» **Activity**
Count up the lines below containing the word "split", and give the result with no other words.

» **Given entries**
▼▼▼
Example hex_decodable_witness :
  ((forall l, NoDup (dedup_order l)) /\
   (forall l x, x ∈ dedup_order l <-> x ∈ l) /\
   bytes_ok [48; 65] = true /\
   (exists b, (48 <= b <= 57 \/ 65 <= b <= 70) /\ b ∉ [48; 65])) /\
  exists res w' payload,
    Random.hex dedup_order 5 [48; 65] true empty_world = (Ret res, w') /\
    Forall (fun b => (48 <= b <= 57 \/ 65 <= b <= 70) /\ b ∉ [48; 65]) res /\
    5 <= Z.of_nat (length res) <= Z.max 2 5 + 1 /\
    2 <= Z.of_nat (length res) /\
    Z.of_nat (length res) mod 2 = 0 /\
    Hex.unhexlify res = Some payload /\
    (2 * length payload = length res)%nat.
Proof.
  assert (Hex : exists b, (48 <= b <= 57 \/ 65 <= b <= 70) /\ b ∉ [48; 65]).
  { exists 49. split; [lia|]. intros Hb.
    by repeat (apply elem_of_cons in Hb as [?|Hb]; [done|]); apply elem_of_nil in Hb. }
  split.
  - split; [apply NoDup_remove_dups|]. split; [apply elem_of_remove_dups|].
    split; [done | exact Hex].
  - exact (hex_decodable dedup_order 5 [48; 65] empty_world
             NoDup_remove_dups elem_of_remove_dups eq_refl Hex).
Defined.

(** ** [Socket]: raw sockets and promiscuous mode *)

Ltac not_in_list :=
  let H := fresh in
  intros H;
  repeat (apply elem_of_cons in H as [?|H]; [done|]);
  by apply elem_of_nil in H.

Lemma sys_spec c a o :
  Socket.sys c (a, o)
  = (if Socket.fails o (length (Socket.calls o))
     then Socket.Err Socket.OSError else Socket.Ok tt,
     (a, Socket.OS (Socket.calls o ++ [c]) (Socket.fails o))).
Proof. unfold Socket.sys. cbn [fst snd]. by destruct (Socket.fails o _). Qed.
▲▲▲
» **Solution for this task**
4